Freezing food preserves it from a time this is the prepared to the time this is the eaten. Since early times, farmers, fishermen, as well as trappers throw preserved grains as well as shit in unheated buildings during the winter season. Freezing food slows decomposition by turning residual moisture into ice, inhibiting the growth of most bacterial species. In the food commodity industry, there are two processes: mechanical & cryogenic or flash freezing. The freezing kinetics is important to preserve the food category and texture. Quicker freezing generates smaller ice crystals and supports cellular structure. Cryogenic freezing is the quickest freezing engineering available due to the ultra low liquid nitrogen temperature −196 °C −320 °F.

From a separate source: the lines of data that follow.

(** ** The loop that advances *)

Lemma popLoop_spec order fuel : forall n reply q0 (e : ep),
  recv_ok q0 -> calm q0 -> popped q0 n (rxQueue (rx e)) -> rq_size (rxQueue (rx e)) < Z.of_nat fuel ->
  exists reply' n' q' m l rs, popLoop fuel order reply e = Some (reply', after_resets m l rs (set_queue q' e))
    /\ popped q0 n' q' /\ complete q'.
Proof.
  induction fuel as [|fuel IH]; intros n reply q0 e Hok0 Hc Hp Hf.
  { exfalso. pose proof (r_size _ (po_ok _ _ _ Hp)) as Hs. unfold rq_size in Hf. rewrite Hs in Hf. pose proof (zlen_nonneg (offsets (rxQueue (rx e)))). lia. }
  pose proof (po_ok _ _ _ Hp) as Hok. pose proof (window_pos _ Hok0) as Hw. pose proof (r_cum _ Hok0) as Hcum.
  assert (Ha : aligned (rxQueue (rx e))).
  { unfold aligned. rewrite (po_window _ _ _ Hp), (po_cum _ _ _ Hp). destruct Hc as [Hc|Hc]; [left|by right]. pose proof (po_range _ _ _ Hp). go_lia. }
  cbn [popLoop]. pose proof (pop_spec (rxQueue (rx e)) false Hok Ha) as H. destruct (RecvQueue.pop (rxQueue (rx e)) false) as [ok q] eqn:E.
  destruct H as [Hb H]. rewrite orb_false_r in H. destruct ok; cbn [negb].
  2: { subst q. exists reply, n, (rxQueue (rx e)). eexists _, _, _. split; [f_equal; f_equal; symmetry; apply after_resets_id|].
       split; [done|]. symmetry in Hb. by apply bool_decide_eq_false in Hb. }
  pose proof (popped_next q0 n _ q Hok0 Hp Ha E) as Hp'. destruct H as (H1 & H2 & H3 & H4 & H5).
  destruct (answerRequests_frame (order (reconfigRequests (rc (set_queue q e)))) (set_queue q e)) as (m & l & rs & Hfr).
  destruct (answerRequests _ _) as [ps e'] eqn:Ea. cbn in Hfr. subst e'.
  destruct (IH (n + 1) (reply ++ ps) q0 (after_resets m l rs (set_queue q e)) Hok0 Hc) as (reply' & n' & q' & m' & l' & rs' & E' & Hp'' & Hm).
  - done.
  - cbn. unfold rq_size in *. rewrite (r_size _ H1). rewrite (r_size _ Hok) in Hf.
    assert (zlen (received q) < zlen (received (rxQueue (rx e)))) as Hlt.
    { rewrite H3. symmetry in Hb. apply bool_decide_eq_true in Hb. unfold zlen. apply inj_lt. eapply length_filter_lt; [exact Hb|]. intros Hx. by apply Hx. }
    unfold received, zlen in *. rewrite !length_map in Hlt. lia.
  - exists reply', n', q', m', l', rs'. split; [exact E'|]. by split.
Qed.

(** *** The streams: kept as they are, or reset and released *)

Record kept (e e' : ep) : Prop := {
  kp_sub : streams e' ⊆ streams e;
  kp_released : exists l, released (rx e') = released (rx e) ++ l;
  kp_reset : forall si s, streams e !! si = Some s -> streams e' !! si = None -> onInboundStreamReset s ∈ released (rx e')
}.

Lemma rx_kept_refl e : kept e e.
Proof. constructor; [done|exists []; by rewrite app_nil_r|congruence]. Qed.

Lemma rx_kept_trans e1 e2 e3 : kept e1 e2 -> kept e2 e3 -> kept e1 e3.
Proof.
  intros [S1 [l1 L1] R1] [S2 [l2 L2] R2]. constructor.
  - by etrans.
  - exists (l1 ++ l2). by rewrite L2, L1, app_assoc.
  - intros si s Hs Hn. destruct (streams e2 !! si) as [s'|] eqn:E.
    + pose proof (lookup_weaken _ _ _ _ E S1). simplify_eq. by eapply R2.
    + rewrite L2. apply elem_of_app. left. by eapply R1.
Qed.

Lemma kept_resetStream e si : kept e (resetStream e si).
Proof.
  unfold resetStream. destruct (streams e !! si) as [s|] eqn:E; [|apply rx_kept_refl]. constructor; cbn.
  - apply delete_subseteq.
  - by eexists.
  - intros si' s' Hs Hn. destruct (decide (si' = si)) as [->|Hne]; [|by rewrite lookup_delete_ne in Hn; [congruence|done]].
    unfold streams in *. simplify_eq. apply elem_of_app. right. by left.
Qed.

Lemma kept_resetStreamsIfAny r e : kept e (resetStreamsIfAny r e).2.
Proof.
  unfold resetStreamsIfAny. destruct (sna32LTE _ _); [|apply rx_kept_refl]. cbn [snd].
  assert (Hf : forall ids e0, kept e0 (fold_left resetStream ids e0)).
  { induction ids as [|id ids IH]; intros e0; [apply rx_kept_refl|]. eapply rx_kept_trans; [apply kept_resetStream|apply IH]. }
  destruct (Hf (rst_streams r) e) as [S1 L1 R1]. by constructor.
Qed.

Lemma kept_answerRequests ks e : kept e (answerRequests ks e).2.
Proof.
  unfold answerRequests. match goal with |- context [fold_left ?f _ _] => set (g := f) end.
  generalize (@nil packet) as reply. revert e. induction ks as [|k ks IH]; intros e reply; [apply rx_kept_refl|].
  cbn [fold_left]. unfold g at 2. destruct (reconfigRequests (rc e) !! k) as [r|]; [|apply IH].
  pose proof (kept_resetStreamsIfAny r e) as H. destruct (resetStreamsIfAny r e) as [p e']. eapply rx_kept_trans; [exact H|apply IH].
Qed.

Lemma kept_popLoop order fuel : forall reply e r e', popLoop fuel order reply e = Some (r, e') -> kept e e'.
Proof.
  induction fuel as [|fuel IH]; intros reply e r e' E; [done|]. cbn [popLoop] in E. destruct (RecvQueue.pop _ _) as [ok q].
  assert (Hq : kept e (set_queue q e)) by (constructor; [done|exists []; by rewrite app_nil_r|intros ? ? H H'; cbn in *; unfold streams in *; cbn in *; congruence]).
  destruct ok; cbn [negb] in E; [|by simplify_eq]. pose proof (kept_answerRequests (order (reconfigRequests (rc (set_queue q e)))) (set_queue q e)) as Ha.
  destruct (answerRequests _ _) as [ps e1]. apply IH in E. eapply rx_kept_trans; [exact Hq|]. eapply rx_kept_trans; [exact Ha|exact E].
Qed.

(** ** DATA *)

(** The chunk is handed to its stream: it is new and in the window, there is a
    stream for it, and there is room for it or it fills a gap. *)
Definition takes (isIData : bool) (d : payloadData) (e : ep) : bool :=
  receives (getState e) && eqb isIData (useInterleaving (ext e)) && canPush (rxQueue (rx e)) (tsn d)
  && let (ok, e) := getOrCreateStream (streamIdentifier d) true 0 e in
     ok && ((0 <? getMyReceiverWindowCredit e)
            || match getLastTSNReceived (rxQueue (rx e)) with Some l => sna32LT (tsn d) l | None => false end).

Lemma setPayloadType_queue si ppi e : rxQueue (rx (setPayloadType si ppi e)) = rxQueue (rx e).
Proof. unfold setPayloadType. by destruct (_ !! _). Qed.

Lemma getOrCreateStream_queue si acc ppi e : rxQueue (rx (getOrCreateStream si acc ppi e).2) = rxQueue (rx e).
Proof.
  unfold getOrCreateStream, createStream. destruct (_ !! _); [apply setPayloadType_queue|].
  repeat case_match; simplify_eq/=; by rewrite ?setPayloadType_queue.
Qed.

Lemma getOrCreateStream_some si acc ppi e : (getOrCreateStream si acc ppi e).1 = true -> is_Some (streams (getOrCreateStream si acc ppi e).2 !! si).
Proof.
  unfold getOrCreateStream, createStream, setPayloadType. repeat case_match; simplify_eq/=; try done; intros _;
    unfold put_streams, streams in *; cbn in *; rewrite ?lookup_insert_eq in *; simplify_eq; rewrite ?lookup_insert_eq; by eexists.
Qed.

(** What happens before the cumulative TSN is advanced. *)
Lemma acceptPayloadData_queue d e :
  receives (getState e) = true -> canPush (rxQueue (rx e)) (tsn d) = true ->
  let b := takes (useInterleaving (ext e)) d e in
  rxQueue (rx (acceptPayloadData d e).2) = (if b then (RecvQueue.push (rxQueue (rx e)) (tsn d)).2 else rxQueue (rx e))
  /\ (b = true -> exists s0, streams (getOrCreateStream (streamIdentifier d) true 0 e).2 !! streamIdentifier d = Some s0
        /\ streams (acceptPayloadData d e).2 !! streamIdentifier d = Some (Stream.handleData s0 d).2)
  /\ (b = false -> streams (acceptPayloadData d e).2 = streams (getOrCreateStream (streamIdentifier d) true 0 e).2).
Proof.
  intros Hr Hc. unfold takes, acceptPayloadData. rewrite Hr, Hc, eqb_reflx. cbn [andb].
  pose proof (getOrCreateStream_queue (streamIdentifier d) true 0 e) as Hq.
  pose proof (getOrCreateStream_some (streamIdentifier d) true 0 e) as Hs.
  destruct (getOrCreateStream (streamIdentifier d) true 0 e) as [ok e1]. cbn [fst snd] in *. destruct ok; cbn [negb andb fst snd]; [|by split_and!].
  specialize (Hs eq_refl) as [s0 Hs].
  assert (Hp : rxQueue (rx (pushPayloadDataToStream d e1).2) = (RecvQueue.push (rxQueue (rx e)) (tsn d)).2
    /\ streams (pushPayloadDataToStream d e1).2 !! streamIdentifier d = Some (Stream.handleData s0 d).2).
  { unfold pushPayloadDataToStream. rewrite Hq. change (streams (set_queue _ e1)) with (streams e1). rewrite Hs.
    destruct (Stream.handleData s0 d) as [[err ?] s']. destruct err; cbn; split; try done; unfold streams; cbn; apply lookup_insert_eq. }
  destruct (0 <? _); cbn [orb]; [split_and!; [apply Hp|intros _; exists s0; split; [done|apply Hp]|done]|].
  rewrite Hq. destruct (getLastTSNReceived _) as [l|]; [destruct (sna32LT _ l)|]; split_and!; try done; try apply Hp.
  intros _. exists s0. split; [done|apply Hp].
Qed.

Lemma trigger_queue b e : rxQueue (rx (trigger b e)) = rxQueue (rx e) /\ streams (trigger b e) = streams e /\ released (rx (trigger b e)) = released (rx e).
Proof. unfold trigger. by repeat case_match. Qed.

Lemma handlePeer_spec order b e :
  recv_ok (rxQueue (rx e)) -> calm (rxQueue (rx e)) ->
  exists ps e' n, handlePeerLastTSNAndAcknowledgement order b e = Some (ps, e')
    /\ popped (rxQueue (rx e)) n (rxQueue (rx e')) /\ complete (rxQueue (rx e')) /\ kept e e'.
Proof.
  intros Hok Hc. destruct (popLoop_spec order (popFuel e) 0 [] (rxQueue (rx e)) e Hok Hc) as (ps & n & q' & m & l & rs & E & Hp & Hm).
  - by apply popped_refl.
  - unfold popFuel. pose proof (r_size _ Hok) as Hs. pose proof (zlen_nonneg (offsets (rxQueue (rx e)))). unfold rq_size in *. lia.
  - unfold handlePeerLastTSNAndAcknowledgement. rewrite E. cbn [mbind option_bind]. eexists _, _, n. split; [done|].
    apply kept_popLoop in E. destruct (trigger_queue b (after_resets m l rs (set_queue q' e))) as (T1 & T2 & T3). rewrite T1. split_and!; try done.
    destruct E as [S1 L1 R1]. constructor; rewrite ?T2, ?T3; done.
Qed.

(** The reassembly queue of a stream, empty for one that is not there yet. *)
Definition queue_of (si : Z) (e : ep) : reassemblyQueue := default (newReassemblyQueue si) (s_reassemblyQueue <$> streams e !! si).

Lemma queue_of_getOrCreate si si' e : queue_of si' (getOrCreateStream si true 0 e).2 = queue_of si' e.
Proof.
  unfold queue_of, getOrCreateStream, createStream, setPayloadType.
  destruct (streams e !! si) as [s|] eqn:E; [|destruct (_ <? _)]; cbn; unfold put_streams, streams in *; cbn in *; rewrite ?E, ?lookup_insert_eq; cbn;
    try done; (destruct (decide (si' = si)) as [->|]; [rewrite ?lookup_insert_eq, ?E; done|rewrite ?lookup_insert_ne by done; done]).
Qed.

Lemma handleData_queue_of s d : s_reassemblyQueue (Stream.handleData s d).2 = (pushWithError (s_reassemblyQueue s) d).2.
Proof. unfold Stream.handleData. destruct (pushWithError _ _) as [[? err] q]. by destruct err. Qed.

(** What a DATA chunk does: [takes] decides whether its TSN is recorded and the
    chunk goes into the queue of its stream, and no other queue changes. *)
Lemma handleData_spec order ii d e :
  recv_ok (rxQueue (rx e)) -> calm (rxQueue (rx e)) -> in_u 32 (tsn d) ->
  exists ps e' n, handleData order ii d e = Some (ps, e')
    /\ popped (if takes ii d e then (RecvQueue.push (rxQueue (rx e)) (tsn d)).2 else rxQueue (rx e)) n (rxQueue (rx e'))
    /\ forall si s', streams e' !! si = Some s' ->
         s_reassemblyQueue s' = if takes ii d e && (si =? streamIdentifier d) then (pushWithError (queue_of si e) d).2 else queue_of si e.
Proof.
  intros Hok Hc Ht. assert (Hsame : forall si s', streams e !! si = Some s' -> s_reassemblyQueue s' = queue_of si e).
  { intros si s' Hs. unfold queue_of. by rewrite Hs. }
  unfold handleData. destruct (receives (getState e)) eqn:Hr; cbn [negb].
  2: { exists [], e, 0. unfold takes. rewrite Hr. cbn. split_and!; [done|by apply popped_refl|done]. }
  destruct (eqb ii (useInterleaving (ext e))) eqn:Hi; cbn [negb].
  2: { eexists [], _, 0. unfold takes. rewrite Hr, Hi. cbn. split_and!; [done|by apply popped_refl|done]. }
  apply eqb_prop in Hi. subst ii. destruct (canPush (rxQueue (rx e)) (tsn d)) eqn:Hp.
  2: { unfold takes. rewrite Hr, Hp, eqb_reflx. cbn [andb negb].
       match goal with |- context [handlePeerLastTSNAndAcknowledgement order ?b e] => destruct (handlePeer_spec order b e Hok Hc) as (ps & e' & n & E & P & _ & K) end.
       exists ps, e', n. split_and!; [done|done|]. intros si s' Hs. apply Hsame. eapply lookup_weaken; [exact Hs|apply K]. }
  destruct (acceptPayloadData_queue d e Hr Hp) as (A1 & A2 & A3). set (b := takes _ d e) in *.
  destruct (acceptPayloadData d e) as [ok e1] eqn:Ea. cbn [snd] in *.
  assert (Hq1 : forall si s', streams e1 !! si = Some s' ->
    s_reassemblyQueue s' = if b && (si =? streamIdentifier d) then (pushWithError (queue_of si e) d).2 else queue_of si e).
  { intros si s' Hs. rewrite <- (queue_of_getOrCreate (streamIdentifier d)). set (e2 := (getOrCreateStream _ _ _ e).2) in *. destruct b; cbn [andb].
    - destruct (A2 eq_refl) as (s0 & H0 & H1). destruct (Z.eqb_spec si (streamIdentifier d)) as [->|Hne].
      + rewrite Hs in H1. simplify_eq. rewrite handleData_queue_of. unfold queue_of. by rewrite H0.
      + unfold queue_of. enough (streams e1 !! si = streams e2 !! si) as He by (rewrite <- He, Hs; done).
        unfold acceptPayloadData in Ea. destruct (getOrCreateStream _ _ _ e) as [ok' e2'] eqn:Eg. subst e2. cbn [snd] in *.
        assert (Hpush : streams (pushPayloadDataToStream d e2').2 !! si = streams e2' !! si).
        { unfold pushPayloadDataToStream. change (streams (set_queue _ e2')) with (streams e2'). rewrite H0.
          destruct (Stream.handleData s0 d) as [[err ?] s1]. destruct err; cbn; unfold streams; cbn; by rewrite lookup_insert_ne. }
        repeat case_match; simplify_eq/=; try done; rewrite Ea in Hpush; exact Hpush.
    - rewrite (A3 eq_refl) in Hs. unfold queue_of. by rewrite Hs. }
  assert (Hok1 : recv_ok (rxQueue (rx e1)) /\ calm (rxQueue (rx e1))).
  { rewrite A1. destruct b; [|done]. pose proof (push_spec _ (tsn d) Hok (calm_aligned _ Hok Hc) Ht) as H.
    destruct (RecvQueue.push _ _) as [? q1]. destruct H as (_ & _ & H1 & H2 & H3 & _). cbn. split; [done|]. unfold calm. by rewrite H2, H3. }
  rewrite <- A1. destruct Hok1 as [Hok1 Hc1]. destruct ok; cbn [negb].
  - match goal with |- context [handlePeerLastTSNAndAcknowledgement order ?b' e1] => destruct (handlePeer_spec order b' e1 Hok1 Hc1) as (ps & e' & n & E & P & _ & K) end.
    exists ps, e', n. split_and!; [done|done|]. intros si s' Hs. apply Hq1. eapply lookup_weaken; [exact Hs|apply K].
  - exists [], e1, 0. split_and!; [done|by apply popped_refl|exact Hq1].
Qed.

Preserving food in domestic kitchens during contemporary times is achieved using household freezers. Accepted rule to householders was to freeze food on the day of purchase. An initiative by a supermarket group in 2012 backed by the UK's Waste & Resources Action Programme promotes the freezing of food "as soon as possible up to the product's 'use by' date". The Food specification Agency was submission as supporting the change, offered the food had been stored correctly up to that time.

Effectiveness


Freezing is an effective make-up of food preservation because the pathogens that cause food spoilage are killed or do non grow very rapidly at reduced temperatures. The process is less powerful in food preservation than are thermal techniques, such(a) as boiling, because pathogens are more likely to be efficient to represent cold temperatures rather than hot temperatures. One of the problems surrounding the use of freezing as a method of food preservation is the danger that pathogens deactivated but non killed by the process will one time again become active when the frozen food thaws.

Foods may be preserved for several months by freezing. Long-term frozen storage requires a constant temperature of −18 °C 0 °F or less.